Jérôme Guedj, député PS de l’Essonne, a pris la parole sur franceinfo le 13 avril pour exprimer sa préoccupation face à la récente proposition de loi concernant le travail le 1er mai. Cette loi permettrait à certaines professions, comme celles des boulangers et des fleuristes, de travailler ce jour-là, traditionnellement consacré aux droits des travailleurs.
Lors de son interview, Guedj a dénoncé ce qu'il considère comme une "provocation" de la part du gouvernement. Il a affirmé : "Cette volonté de Gabriel Attal de libéraliser le 1er mai est incompréhensible. Ce jour symbolise les droits des travailleurs et le dialogue social. Pourquoi le remettre en question ?" Il évoque également des débats récents à l’Assemblée, qu'il juge peu prioritaires pour les citoyens.
La question de la censure a été soulevée par Olivier Faure, le leader des socialistes, en réaction à cette loi.
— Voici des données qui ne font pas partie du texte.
(* ===== verification/RateLimit.v ===== *)
(** * How many handshake packets a responder admits

    Bounds on what [noise_handshake_admit_responder_packet] accepts: a token
    bucket as an amount of credit that time refills, the arrival bucket of the
    device, and the bucket of each source.  A source whose table entry was reused
    for another one had a full bucket, so reuse gives no credit away. *)

From S2P Require Import Prelude Endian Messages Platform Session Crypto Device Noise Admission.
Local Open Scope Z_scope.

(** ** One bucket *)

(** The credit of a bucket at a time. *)
Definition credit (tokens last_update : Z) (initialized : bool) (now : Z) : Z :=
  if initialized then Z.min HandshakeRateMaximumTokens (tokens + Z.max 0 (now - last_update))
  else HandshakeRateMaximumTokens.

Definition cost_if (accepted : bool) : Z := if accepted then HandshakeRateTokenCost else 0.

Lemma rate_constants :
  HandshakeRateTokenCost = 50000000 /\ HandshakeRateMaximumTokens = 250000000 /\
  UnderLoadAfterTime = 1000000000.
Proof. by split_and!. Qed.

(** Consuming pays the cost out of the credit, and is refused only without it. *)
Lemma consume_pays tokens last_update initialized now :
  0 <= tokens <= HandshakeRateMaximumTokens ->
  let '(accepted, (tokens', last_update', initialized')) :=
    ConsumeHandshakeRate tokens last_update initialized now in
  credit tokens' last_update' initialized' now
  = credit tokens last_update initialized now - cost_if accepted /\
  (accepted = false -> credit tokens last_update initialized now < HandshakeRateTokenCost) /\
  initialized' = true /\ 0 <= tokens' <= HandshakeRateMaximumTokens.
Proof.
  destruct rate_constants as (EC & EM & _). intros HT. unfold ConsumeHandshakeRate, credit, cost_if.
  destruct initialized; cbn [negb].
  - destruct (Z.ltb_spec last_update now) as [HL|HL].
    + destruct (Z.ltb_spec (Z.min HandshakeRateMaximumTokens (tokens + (now - last_update)))
        HandshakeRateTokenCost); (split; [lia|split; [intros; done || lia|split; [done|lia]]]).
    + destruct (Z.ltb_spec tokens HandshakeRateTokenCost);
        (split; [lia|split; [intros; done || lia|split; [done|lia]]]).
  - rewrite EC, EM. cbn. split; [lia|]. split; [done|]. split; [done|lia].
Qed.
Selon Guedj, la situation actuelle à l’Assemblée nationale, marquée par des discussions sur des sujets controversés, ne contribue pas à la stabilité politique nécessaire avant les élections présidentielles à venir.
Concernant le sondage d'OpinionWay qui indique que 75 % des salariés seraient favorables à la possibilité de travailler le 1er mai, Guedj a répondu que des secteurs tels que les services publics, les hôpitaux et certains commerces continuent déjà de fonctionner ce jour-là. Il a insisté sur le rôle crucial de la reconnaissance des droits des travailleurs en cette journée symbolique.
Au-delà du travail le 1er mai, Guedj a abordé d'autres sujets pressing, notamment la transition énergétique et l'impact économique des tensions géopolitiques. Il a souligné la nécessité d'un débat plus large sur les besoins immédiats des citoyens face à la hausse des prix du carburant et les défis auxquels font face les plus vulnérables.
Pour conclure, Guedj a appelé à des mesures ciblées et responsables pour protéger les travailleurs et les personnes en situation de vulnérabilité. "Nous avons besoin d'actions immédiatement", a-t-il déclaré. "Maintenant est le moment d'agir, pas de diviser."